The original Baptist Chapel at nearby Sandy Haven was established in 1812 later moving to Sandy Hill on the eastern approach to the village, in 1877. Aenon Baptist Church, Sandy Hill has a baptistry in the stream. Gravestones in the cemetery have links to family names in St Ishmaels. The chapel is in use for services, weddings and community meetings.
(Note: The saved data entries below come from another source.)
(** X16: in a run of the event hook where the schedule compiler
    resolved and [httpValidate], called on the plugin object it left,
    resolved with [v], both [this.pluginhttpValidated] and
    [this.validated] hold [v] at the end of the run, whichever way it
    ends, as long as the other mixed-in methods do not assign the two
    fields. *)
Theorem compileEvents_validated_alias
  (Hkeep : keeps_validated mixin) (w : World E) (x v : Val)
  (p1 p2 : Plugin E) :
  mixin compileScheduledEvents VUndefined (plug w) = (Resolved x, p1) ->
  mixin httpValidate VUndefined p1 = (Resolved v, p2) ->
  pluginhttpValidated (plug (snd (package_compileEvents mixin w))) = v
  /\ validated (plug (snd (package_compileEvents mixin w))) = v.
Proof.
  intros Hs Hv.
  unfold package_compileEvents, http_chain, then_,
    BbPromise_bind, BbPromise_resolve, resolve, call, eval, this,
    set_pluginhttpValidated, set_validated.
  cbn. rewrite Hs. cbn. rewrite Hv. cbn. clear Hs Hv.
  repeat first [step_glue | step_call_keeping Hkeep];
    split; congruence.
Qed.

End EventFacts.

(* ===================================================================== *)
(** * The runs that go wrong, run *)
(* ===================================================================== *)

Section Failures.

Import Scenario.
Import Failure.

(** The state machine does not exist: [startExecution] rejects. *)
Lemma invoke_request_rejected_witness :
  invoke no_such_machine history merge world
  = (Rejected (Failure (VStr "StateMachineDoesNotExist")),
     {| plug := plugin; log := []; exitCode := 0;
        trace := [(getStateMachineArn, true); (startExecution, false)] |})
  /\ exists t,
      [(getStateMachineArn, true); (startExecution, false)]
      = (trace world ++ t)%list
      /\ starts_with (called t) (called requests) = true
      /\ stops_at_first_failure t = true
      /\ forallb snd t = false
      /\ ~ In getExecutionHistory (called t).
Proof.
  pose proof
    (invoke_request_rejected (list string) no_such_machine history merge
       world
       {| plug := plugin; log := []; exitCode := 0;
          trace := [(getStateMachineArn, true); (startExecution, false)] |}
       (Failure (VStr "StateMachineDoesNotExist")) eq_refl)
    as [Hrun [_ [_ Htrace]]].
  split; [exact Hrun|exact Htrace].
Defined.

(** [describeExecution] resolving with [null]. *)
Lemma invoke_nullish_result_witness :
  let w' := snd (invoke (mixin validated_none VNull) history merge world) in
  (exists msg,
      fst (invoke (mixin validated_none VNull) history merge world)
      = Rejected (TypeError msg))
  /\ log w' = (log world ++ [VStr ""])%list
  /\ exitCode w' = exitCode world
  /\ trace w' = (trace world ++ requests)%list.
Proof.
  apply (invoke_nullish_result (list string) (mixin validated_none VNull)
           history merge world
           {| plug := plugin; log := []; exitCode := 0; trace := requests |}
           VNull);
    reflexivity.
Defined.

(** The history request throttled. *)
Lemma invoke_history_rejected_witness :
  invoke (mixin validated_none failed) history_unavailable merge world
  = (Rejected (Failure (VStr "ThrottlingException")),
     {| plug := plugin;
        log := log world ++ [VStr ""];
        exitCode := exitCode world;
        trace := trace world ++ requests ++ [(getExecutionHistory, false)] |}).
Proof.
  apply (invoke_history_rejected (list string) (mixin validated_none failed)
           history_unavailable merge world
           {| plug := plugin; log := []; exitCode := 0; trace := requests |}
           failed (VStr "FAILED") (Failure (VStr "ThrottlingException"))
           plugin);
    reflexivity.
Defined.

(** A history that ends with [null]. *)
Lemma invoke_history_without_last_event_witness :
  let w' :=
    snd (invoke (mixin validated_none failed) history_null_event merge world) in
  (exists msg,
      fst (invoke (mixin validated_none failed) history_null_event merge world)
      = Rejected (TypeError msg))
  /\ log w' = (log world ++ [VStr ""])%list
  /\ exitCode w' = exitCode world
  /\ trace w' = (trace world ++ requests ++ [(getExecutionHistory, true)])%list.
Proof.
  apply (invoke_history_without_last_event (list string)
           (mixin validated_none failed) history_null_event merge world
           {| plug := plugin; log := []; exitCode := 0; trace := requests |}
           failed (VStr "FAILED")
           {| events := [VObj [("type", VStr "ExecutionStarted")]; VNull] |}
           plugin);
    try reflexivity.
  right. exists [VObj [("type", VStr "ExecutionStarted")]], VNull.
  split; reflexivity.
Defined.

(** One binding without a path after a good one: nothing is shown. *)
Lemma display_resolves_iff_witness :
  resolved
    (fst (display isStateMachines getAllStateMachines
            (fun _ _ => Resolved half_bound) plain plain plain plain
            toUpperCase toString world))
  = forallb well_formed_machine [half_bound].
Proof.
  apply (display_resolves_iff (list string) isStateMachines
           getAllStateMachines (fun _ _ => Resolved half_bound)
           plain plain plain plain toUpperCase toString world [half_bound]).
  exists (VBool true). split; [reflexivity|]. cbn.
  exists [VStr "OrderFlow"]. split; [reflexivity|].
  constructor; [reflexivity|constructor].
Defined.

Example display_half_bound :
  display isStateMachines getAllStateMachines
    (fun _ _ => Resolved half_bound) plain plain plain plain toUpperCase toString world
  = (Rejected
       (TypeError "Cannot read properties of undefined (reading 'split')"),
     world).
Proof. reflexivity. Qed.

(** With a binding that has no path, the good binding before it is not
    shown either: the step throws instead of printing its line. *)
Lemma binding_without_path_not_shown :
  ~ every_binding_shown isStateMachines getAllStateMachines
      (fun _ _ => Resolved half_bound) plain plain plain plain
      toUpperCase toString.
Proof.
  intros Hall.
  assert (Hconf : configured isStateMachines getAllStateMachines
                    (fun _ _ => Resolved half_bound) (plug world)
                    [half_bound]).
  { exists (VBool true). split; [reflexivity|]. cbn.
    exists [VStr "OrderFlow"]. split; [reflexivity|].
    constructor; [reflexivity|constructor]. }
  specialize (Hall world [half_bound] Hconf).
  cbn in Hall. discriminate Hall.
Qed.

(** The endpoint found after the deployment is the one shown. *)
Lemma after_deploy_shows_stored_endpoint_witness :
  let w0 := {| plug := constructed; log := []; exitCode := 0%Z; trace := [] |} in
  let p' := snd (found_endpoint getEndpointInfo VUndefined constructed) in
  let w1 := after_call getEndpointInfo true p' w0 in
  let host := toString (endpointInfo p') in
  let message :=
    (heading plain plain plain plain p'
       ++ text (map (line_of toUpperCase host) (http_bindings [order_flow])))
      ++ String "010" "" in
  after_deploy_deploy found_endpoint isStateMachines getAllStateMachines
    getStateMachine plain plain plain plain toUpperCase toString w0
  = match http_bindings [order_flow] with
    | [] => (Resolved (VStr ""), w1)
    | _ :: _ => (Resolved (VStr message), logged message w1)
    end.
Proof.
  apply (after_deploy_shows_stored_endpoint (list string) found_endpoint
           isStateMachines getAllStateMachines getStateMachine
           plain plain plain plain toUpperCase toString
           {| plug := constructed; log := []; exitCode := 0%Z; trace := [] |}
           VUndefined
           (snd (found_endpoint getEndpointInfo VUndefined constructed))
           [order_flow]).
  - reflexivity.
  - exists (VBool true). split; [reflexivity|]. cbn.
    exists [VStr "OrderFlow"]. split; [reflexivity|].
    constructor; [reflexivity|constructor].
  - reflexivity.
Defined.

(** A path with slashes to spare. *)
Lemma shown_path_idempotent_witness :
  segments (shown_path "//orders///{id}/") = segments "//orders///{id}/"
  /\ shown_path (shown_path "//orders///{id}/")
     = shown_path "//orders///{id}/".
Proof.
  apply (shown_path_idempotent "//orders///{id}/"). discriminate.
Defined.

Example shown_paths :
  map shown_path [""; "/"; "//"; "orders"; "//orders///{id}/"]
  = ["/"; ""; "/"; "/orders"; "/orders/{id}"].
Proof. reflexivity. Qed.

(** A service without a provider. *)
Lemma constructor_needs_provider_witness :
  constructor (fun h => Resolved h) (fun h => Resolved h)
    (fun h => Resolved h) VUndefined VUndefined VUndefined tt
  = Rejected
      (TypeError "Cannot read properties of undefined (reading 'getProvider')")
  /\ constructor (fun h => Resolved h) (fun h => Resolved h)
       (fun h => Resolved h)
       (VObj [("service", VObj [("service", VStr "orders")])])
       VUndefined VUndefined tt
     = Rejected
         (TypeError "Cannot read properties of undefined (reading 'region')").
Proof.
  split.
  - apply (proj1 (constructor_needs_provider unit (fun h => Resolved h)
                    (fun h => Resolved h) (fun h => Resolved h)
                    VUndefined VUndefined VUndefined tt)).
    reflexivity.
  - apply (proj2 (proj2 (proj2
             (constructor_needs_provider unit (fun h => Resolved h)
                (fun h => Resolved h) (fun h => Resolved h)
                (VObj [("service", VObj [("service", VStr "orders")])])
                VUndefined VUndefined tt)))
             [("service", VObj [("service", VStr "orders")])] tt VUndefined);
      reflexivity.
Defined.

(** A provider with a stage and no region, options given. *)
Lemma constructor_fields_witness :
  let provider := VObj [("stage", VStr "prod")] in
  let svc := VObj [("service", VStr "orders"); ("provider", provider)] in
  let opts := VObj [("name", VStr "OrderFlow")] in
  let p :=
    {| serverless := VObj [("service", svc)];
       options := opts; v3Api := VUndefined;
       service := VStr "orders"; region := VUndefined;
       stage := VStr "prod";
       pluginhttpValidated := VUndefined; validated := VUndefined;
       endpointInfo := VUndefined; rest := tt |} in
  JS.truthy (stage p) = true
  /\ JS.truthy (options p) = true
  /\ (if JS.truthy (VStr "prod") then stage p = VStr "prod"
      else stage p = VStr "ap-southeast-2")
  /\ (if JS.truthy opts then options p = opts else options p = VObj [])
  /\ JS.get provider "region" = Resolved (region p)
  /\ JS.get svc "service" = Resolved (service p).
Proof.
  cbv zeta.
  apply (constructor_fields unit (fun h => Resolved h) (fun h => Resolved h)
           (fun h => Resolved h)
           (VObj [("service",
                   VObj [("service", VStr "orders");
                         ("provider", VObj [("stage", VStr "prod")])])])
           (VObj [("name", VStr "OrderFlow")]) VUndefined tt);
    reflexivity.
Defined.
Prince Charles's first footsteps on Welsh soil were in 1955 to the south of the village on the beach at Lindsway Bay. The royal yacht was anchored in Dale Roads.

==Governance==
The community comprises most of the parish of St Ishmaels and had a population of 478 at the 2011 census. The ward had a total population at the 2011 census of 1,405, including the communities of Herbrandston, Dale and Marloes and St. Brides. The ward was expanded for the 2022 election with the addition of Walwyn's Castle (transferred from The Havens ward) and Tiers Cross (from Johnston ward).

==Geography==
The south, west and east of the parish is bordered by the Haven with numerous important bird and marine life within the Pembrokeshire Coast Path. The north is mainly farmland used for both grazing and arable. The southern point of Lindsway Bay is marked by the Great Castle Head lighthouse now a private residence. The lighthouse was built in 1870, and along with the modern Little Castle Head beacon situated across Longoar Bay, serve as navigation beacons for the Rosslare-Pembroke Dock shipping route.